リアルとのつき合い方もほどほどにしよう


 ネットへの没入は危険であり,画面の向こう側への信用の増幅はバランスを崩すようになるとの理屈は,ステレオタイプな説教の一つとして繰り返されていることだと思う。これには,2つの視点から見ていく必要があるだろう。一つはネットの生理現象,心理に及ぼす影響であろうし,もう一つはネットは信用に足りうる存在なのかどうか,という問題でもある。前者については医学的な知識を持ち合わせないため言及できない。後者のネットの信用問題について,話しを進める。


 信用といってもセキャアなネットワークかどうかというシステムアーキテクチャやハード設計の話ではない。もう少しべたな「お前は信用のおけるヤツだ」の意味の話だ。信用できる相手かどうかは,あくまでこちらの側からの評価である。相手がコレコレの数値指標を示したところで,信用が自動的に発生してくるわけではない。相手と時間と情報を共有することで互いの共通認識を踏まえた経験の度合いが信用の有無・多少に関係してくる。

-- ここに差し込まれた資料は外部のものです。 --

(** X15: [End] starts the measurement over.  After any number of instances
    recorded with raw values [vs], including more than the capacity, [End]
    records the next raw value [v] into instance 0 and sets the counter to 1,
    so once the GPU has finished [GetData] returns [v] alone: nothing of [vs]
    is in the result. *)
Theorem End_restarts_measurement
    (w : World) (vs more : list Z) (v DataSize : Z) (DoNotFlush AsyncGetData : bool) :
  m_Type w = e_QUERY_TIMESTAMP ->
  2 <= m_InstancesPerQuery w < 2 ^ 29 ->
  Faults w = [] ->
  Submitted w = [] ->
  CommandList w = [] ->
  0 <= ResultBufferOffset w < 2 ^ 63 ->
  GpuTicks w = vs ++ v :: more ->
  sizeof_UINT64 <= DataSize ->
  (8 <= length (Dest w))%nat ->
  exists w',
    record_end_and_read (length vs) DataSize DoNotFlush AsyncGetData w = Ok true w'
    /\ load64 (Dest w') = Some (wrap64 v)
    /\ m_CurrentInstance w' = 1
    /\ GpuTicks w' = more.
Proof.
  intros Hty Hcap Hfaults Hsub Hcl Hoff Hticks Hsize Hdest.
  pose proof (initialized_recording w Hty Hcap Hfaults Hsub Hcl Hoff) as R0.
  rewrite Hticks in R0.
  destruct (record_instances vs [] (v :: more) _ R0) as (w1 & Hrun1 & R1 & HD1 & HE1 & HL1).
  destruct R1 as [Hty1 Hcap1 Hcur1 Hfaults1 Hsub1 Hflush1 Hoff1 Hheap1 Hbuf1 Hticks1 _].
  set (w2 := set_m_EndedCommandListID (CommandListID w1) (ended_internal w1)).
  assert (Hend : End w1 = Ok tt w2) by (apply End_ok; [assumption | lia]).
  assert (Hpend : pending w2
                  = mkGpu more (<[0%nat := v]> (gpu_heap (pending w1)))
                      (<[0%nat := v]> (gpu_buffer (pending w1))))
    by (apply ended_pending; [assumption | assumption | lia]).
  destruct (waited_gpu w2) as (Wt & _ & Wb); [exact Hsub1 | right; reflexivity |].
  rewrite Hpend in Wt, Wb. cbn [gpu_ticks gpu_buffer] in Wt, Wb.
  assert (Hfin : finished (waited w2)).
  { apply WaitForCompletion_finishes. apply (End_issued w1 w2 Hend). }
  destruct (pending_lengths w1) as [_ Hpb].
  assert (Hread : GetDataInternal pDest DataSize (waited w2)
                  = Ok tt (read_world DataSize (waited w2))).
  { apply GetDataInternal_read; autorewrite with waited; try assumption.
    - change (m_CurrentInstance w2) with 1.
      change (m_InstancesPerQuery w2) with (m_InstancesPerQuery w1). lia.
    - change (m_CurrentInstance w2) with 1.
      change (ResultBuffer w2) with (ResultBuffer w1). rewrite Hbuf1. lia.
    - change (Dest w2) with (Dest w1). rewrite HD1. exact Hdest.
    - unfold device_ok. rewrite waited_Faults.
      change (Faults w2) with (Faults w1). rewrite Hfaults1. reflexivity. }
  exists (read_world DataSize (waited w2)). split; [|split; [|split]].
  - unfold record_end_and_read.
    rewrite (bind_ok _ _ w (initialized w) tt) by (apply Initialize_ok; assumption).
    rewrite (bind_ok _ _ _ w1 tt Hrun1), (bind_ok _ _ w1 w2 tt Hend).
    rewrite (bind_ok _ _ w2 (waited w2) tt) by apply WaitForCompletion_ok.
    rewrite GetData_finished by exact Hfin.
    unfold extract_and_report, when_.
    replace (DataSize =? 0) with false
      by (symmetry; apply Z.eqb_neq; unfold sizeof_UINT64 in Hsize; lia).
    cbn [is_nullptr negb andb].
    rewrite (bind_ok _ _ _ _ tt Hread). reflexivity.
  - rewrite read_world_Dest, load64_stored. unfold accumulated.
    rewrite waited_CurrentInstance, Wb.
    change (m_CurrentInstance w2) with 1. change (Z.to_nat 1) with 1%nat.
    destruct (gpu_buffer (pending w1)) as [|b0 rest]; [cbn in Hpb; lia|].
    cbn [take]. change (<[0%nat := v]> (b0 :: rest)) with (v :: rest).
    cbn [take sumZ foldr]. rewrite Z.add_0_r.
    rewrite wrap64_small by apply wrap64_range. reflexivity.
  - rewrite read_world_CurrentInstance, waited_CurrentInstance. reflexivity.
  - rewrite read_world_GpuTicks. exact Wt.
Qed.

Lemma End_restarts_measurement_witness :
  let w := fresh_world e_QUERY_TIMESTAMP 4 [10; 20; 30; 40; 5; 7] (le_encode 8 1200) in
  exists w',
    record_end_and_read 5 8 false false w = Ok true w'
    /\ load64 (Dest w') = Some (wrap64 7)
    /\ m_CurrentInstance w' = 1
    /\ GpuTicks w' = [].
Proof.
  intros w.
  apply (End_restarts_measurement w [10; 20; 30; 40; 5] [] 7 8 false false).
  - reflexivity.
  - vm_compute. split; [discriminate | reflexivity].
  - reflexivity.
  - reflexivity.
  - reflexivity.
  - vm_compute. split; [discriminate | reflexivity].
  - reflexivity.
  - vm_compute. discriminate.
  - vm_compute. lia.
Defined.

(** ** Polling without a wait *)

(** The GPU finishes the batch a successful [SubmitCommandList] has just
    submitted on an otherwise idle context. *)
Lemma GpuRetire_flushed (x : World) :
  Submitted x = [] ->
  GpuRetire (flushed x)
  = set_CompletedFenceValue (Z.max (CompletedFenceValue x) (CommandListID x))
      (set_Submitted [] (gpu_run (CommandList x) (flushed x))).
Proof.
  intros H. unfold GpuRetire. rewrite flushed_Submitted, H. reflexivity.
Qed.

Lemma gpu_run_flushed (x : World) :
  ResultBuffer (gpu_run (CommandList x) (flushed x)) = gpu_buffer (pending x).
Proof. reflexivity. Qed.

Lemma retired_fields (x : World) :
  Submitted x = [] ->
  m_Type (GpuRetire (flushed x)) = m_Type x
  /\ m_CurrentInstance (GpuRetire (flushed x)) = m_CurrentInstance x
  /\ m_InstancesPerQuery (GpuRetire (flushed x)) = m_InstancesPerQuery x
  /\ Dest (GpuRetire (flushed x)) = Dest x
  /\ Faults (GpuRetire (flushed x)) = tail (Faults x)
  /\ m_EndedCommandListID (GpuRetire (flushed x)) = m_EndedCommandListID x
  /\ CommandListID (GpuRetire (flushed x)) = CommandListID x + 1
  /\ CompletedFenceValue (GpuRetire (flushed x))
     = Z.max (CompletedFenceValue x) (CommandListID x)
  /\ ResultBuffer (GpuRetire (flushed x)) = gpu_buffer (pending x).
Proof.
  intros H. rewrite GpuRetire_flushed by exact H.
  cbn [m_Type m_CurrentInstance m_InstancesPerQuery Dest Faults m_EndedCommandListID
       CommandListID CompletedFenceValue ResultBuffer
       set_CompletedFenceValue set_Submitted].
  autorewrite with gpu_frame. rewrite gpu_run_flushed. repeat split.
Qed.

Lemma initialized_lengths (w : World) :
  0 <= m_InstancesPerQuery w < 2 ^ 29 ->
  length (QueryHeap (initialized w)) = Z.to_nat (m_InstancesPerQuery w)
  /\ length (ResultBuffer (initialized w)) = Z.to_nat (m_InstancesPerQuery w).
Proof.
  intros Hcap.
  assert (HC : wrap32 (1 * m_InstancesPerQuery w) = m_InstancesPerQuery w)
    by (rewrite Z.mul_1_l; apply wrap32_small; lia).
  split.
  - change (QueryHeap (initialized w))
      with (replicate (Z.to_nat (wrap32 (1 * m_InstancesPerQuery w))) 0).
    rewrite length_replicate, HC. reflexivity.
  - change (ResultBuffer (initialized w))
      with (replicate (Z.to_nat (region_words (m_InstancesPerQuery w))) 0).
    rewrite length_replicate, region_words_eq by lia.
    rewrite Z.mod_small by lia. reflexivity.
Qed.

(** X16: the life of a measurement that is polled instead of waited for,
    through the entry points of the context, on a query with one instance or
    more.  After [Initialize] and [QueryEnd] the ended list is the one being
    built: a poll with [DoNotFlush] answers [false] and changes nothing; the
    first poll that may flush submits the list and still answers [false];
    further polls answer [false] and submit nothing; and once the GPU has
    finished the batch, the poll answers [true] and stores the raw value the
    GPU recorded. *)
Theorem query_polled_until_ready (w : World) (v : Z) (more : list Z) (DoNotFlush : bool) :
  m_Type w = e_QUERY_TIMESTAMP ->
  1 <= m_InstancesPerQuery w < 2 ^ 29 ->
  Faults w = [] ->
  Submitted w = [] ->
  CommandList w = [] ->
  0 <= ResultBufferOffset w < 2 ^ 63 ->
  CompletedFenceValue w < CommandListID w ->
  GpuTicks w = v :: more ->
  (8 <= length (Dest w))%nat ->
  exists w1,
    (Initialize >> QueryEnd) w = Ok tt w1
    /\ QueryGetData pDest 8 true false w1 = Ok false w1
    /\ QueryGetData pDest 8 false false w1 = Ok false (flushed w1)
    /\ QueryGetData pDest 8 DoNotFlush false (flushed w1) = Ok false (flushed w1)
    /\ exists w',
         QueryGetData pDest 8 DoNotFlush false (GpuRetire (flushed w1)) = Ok true w'
         /\ load64 (Dest w') = Some (wrap64 v).
Proof.
  intros Hty Hcap Hfaults Hsub Hcl Hoff Hsane Hticks Hdest.
  unfold QueryEnd, QueryGetData.
  set (w0 := initialized w).
  set (w1 := set_m_EndedCommandListID (CommandListID w0) (ended_internal w0)).
  assert (Hend : End w0 = Ok tt w1) by (apply End_ok; [exact Hty | cbn; lia]).
  assert (HE1 : m_EndedCommandListID w1 = CommandListID w) by reflexivity.
  assert (HI1 : CommandListID w1 = CommandListID w) by reflexivity.
  assert (HC1 : CompletedFenceValue w1 = CompletedFenceValue w) by reflexivity.
  assert (HF1 : Faults w1 = []) by exact Hfaults.
  assert (Hfence : fence_reached w1 = false).
  { unfold fence_reached. rewrite HE1, HC1.
    rewrite (proj2 (Z.ltb_lt _ _) Hsane). reflexivity. }
  assert (Hpoll : forall dnf,
             FlushAndPrep dnf w1 = if dnf then Ok false w1 else Ok false (flushed w1)).
  { intros dnf. rewrite FlushAndPrep_eq, HE1, HI1, Z.eqb_refl, HF1, Hfence.
    reflexivity. }
  assert (Hagain : FlushAndPrep DoNotFlush (flushed w1) = Ok false (flushed w1)).
  { rewrite FlushAndPrep_eq, flushed_Ended, flushed_CommandListID, flushed_fence_reached.
    rewrite HE1, HI1, Hfence.
    destruct (Z.eqb_spec (CommandListID w) (CommandListID w + 1)); [lia | reflexivity]. }
  destruct (initialized_lengths w) as [Hheap Hbuf]; [lia|]. fold w0 in Hheap, Hbuf.
  assert (Hp0 : pending w0 = gpu_of w0) by (apply pending_flushed; exact Hcl).
  assert (Hpend : pending w1
                  = mkGpu more (<[0%nat := v]> (gpu_heap (pending w0)))
                      (<[0%nat := v]> (gpu_buffer (pending w0)))).
  { apply ended_pending; [rewrite Hp0; exact Hticks | exact Hoff | rewrite Hheap; lia]. }
  destruct (retired_fields w1 Hsub) as (Rty & Rcur & Rcap & Rdest & Rfaults & Rend & Rid
                                        & Rfence & Rbuf).
  rewrite Hpend, Hp0 in Rbuf. cbn [gpu_buffer gpu_of] in Rbuf.
  set (w3 := GpuRetire (flushed w1)) in *.
  assert (Hlen3 : length (ResultBuffer w3) = Z.to_nat (m_InstancesPerQuery w))
    by (rewrite Rbuf, length_insert; exact Hbuf).
  assert (Hfin : finished w3).
  { unfold finished. rewrite Rend, Rid, Rfence, HE1, HI1. lia. }
  assert (Hread : GetDataInternal pDest 8 w3 = Ok tt (read_world 8 w3)).
  { apply GetDataInternal_read.
    - rewrite Rty. exact Hty.
    - rewrite Rcur, Rcap. change (m_CurrentInstance w1) with 1.
      change (m_InstancesPerQuery w1) with (m_InstancesPerQuery w). lia.
    - rewrite Rcur, Hlen3. change (m_CurrentInstance w1) with 1. lia.
    - reflexivity.
    - rewrite Rdest. exact Hdest.
    - unfold device_ok. rewrite Rfaults, HF1. reflexivity. }
  exists w1. split; [|split; [|split; [|split]]].
  - rewrite (bind_ok _ _ w w0 tt) by (apply Initialize_ok; assumption). exact Hend.
  - rewrite GetData_gate. unfold bind. rewrite Hpoll. reflexivity.
  - rewrite GetData_gate. unfold bind. rewrite Hpoll. reflexivity.
  - rewrite GetData_gate. unfold bind. rewrite Hagain. reflexivity.
  - exists (read_world 8 w3). split.
    + rewrite GetData_finished by exact Hfin.
      unfold extract_and_report, when_. cbn [is_nullptr negb andb Z.eqb].
      rewrite (bind_ok _ _ _ _ tt Hread). reflexivity.
    + rewrite read_world_Dest, load64_stored. unfold accumulated.
      rewrite Rcur, Rbuf. change (m_CurrentInstance w1) with 1.
      change (Z.to_nat 1) with 1%nat.
      destruct (ResultBuffer w0) as [|b0 rest]; [cbn in Hbuf; lia|].
      change (<[0%nat := v]> (b0 :: rest)) with (v :: rest).
      cbn [take sumZ foldr]. rewrite Z.add_0_r.
      rewrite wrap64_small by apply wrap64_range. reflexivity.
Qed.

Lemma query_polled_until_ready_witness :
  let w := fresh_world e_QUERY_TIMESTAMP 1 [1000] (le_encode 8 1200) in
  exists w1,
    (Initialize >> QueryEnd) w = Ok tt w1
    /\ QueryGetData pDest 8 true false w1 = Ok false w1
    /\ QueryGetData pDest 8 false false w1 = Ok false (flushed w1)
    /\ QueryGetData pDest 8 true false (flushed w1) = Ok false (flushed w1)
    /\ exists w',
         QueryGetData pDest 8 true false (GpuRetire (flushed w1)) = Ok true w'
         /\ load64 (Dest w') = Some (wrap64 1000).
Proof.
  intros w. apply (query_polled_until_ready w 1000 [] true).
  - reflexivity.
  - vm_compute. split; [discriminate | reflexivity].
  - reflexivity.
  - reflexivity.
  - reflexivity.
  - vm_compute. split; [discriminate | reflexivity].
  - reflexivity.
  - reflexivity.
  - vm_compute. lia.
Defined.

(** ** Failures and assertions of [AdvanceInstance] and [Suspend] *)

(** X17: when the mapping fails on the capacity-exhausted branch,
    [AdvanceInstance] throws the [_com_error] to its caller (it is not
    [noexcept]).  The wait has already happened, so no batch is outstanding,
    but nothing was folded: the region is as the GPU left it and
    [m_CurrentInstance] still names the last instance. *)
Theorem AdvanceInstance_map_failure_throws
    (w : World) (f : option exn) (fs : list (option exn)) :
  0 <= m_CurrentInstance w ->
  m_CurrentInstance w + 1 = m_InstancesPerQuery w ->
  m_InstancesPerQuery w < 2 ^ 32 ->
  Faults w = f :: fs ->
  FAILED (fault_hr f) = true ->
  let w' := set_Faults fs
              (set_Calls (Calls (waited w)
                            ++ [CallMap 0 (wrap32 (wrap32 (GetDataSize12 * 1)
                                                     * m_InstancesPerQuery w))])
                 (waited w)) in
  AdvanceInstance w = Abort (Thrown (_com_error (fault_hr f))) w'
  /\ m_CurrentInstance w' = m_CurrentInstance w
  /\ ResultBuffer w' = ResultBuffer (waited w)
  /\ Submitted w' = [].
Proof.
  intros H0 H1 H32 Hfaults Hfail w'. split; [|split; [|split]].
  - unfold AdvanceInstance. unmonad. cbn.
    rewrite (proj2 (Z.ltb_lt _ _)) by lia. cbn.
    rewrite wrap32_small by lia.
    rewrite (proj2 (Z.ltb_ge _ _)) by lia. cbn.
    rewrite WaitForCompletion_ok. cbn.
    unfold Map, next_fault, ThrowFailure. unmonad. cbn.
    rewrite waited_Faults, Hfaults. cbn. rewrite Hfail. reflexivity.
  - unfold w'. cbn [m_CurrentInstance set_Faults set_Calls]. apply waited_CurrentInstance.
  - reflexivity.
  - unfold w'. cbn [Submitted set_Faults set_Calls]. apply waited_Submitted.
Qed.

 そうであるならば,ネットにおける信用とは,自分が画面の向こう側に自分の身を置き,エントリーという分身を常時配置させて時間と情報を,共有することで産み出しいくものとなるだろう。すると,ネットとのつき合い方をほどほどにしましょうなどということにはならない。むしろ,直接に影響するリアルとの距離感を保つことで,頭の中をリアルによって占領しつくされないためにも,ネットへの信用を高めるため情報発信を密にすることが,バランスを保つ上で必要なこととなるわけだ。


 自分自身を守るためにも,リアルとのつき合い方もほどほどにしなくてはいかん,という話しである。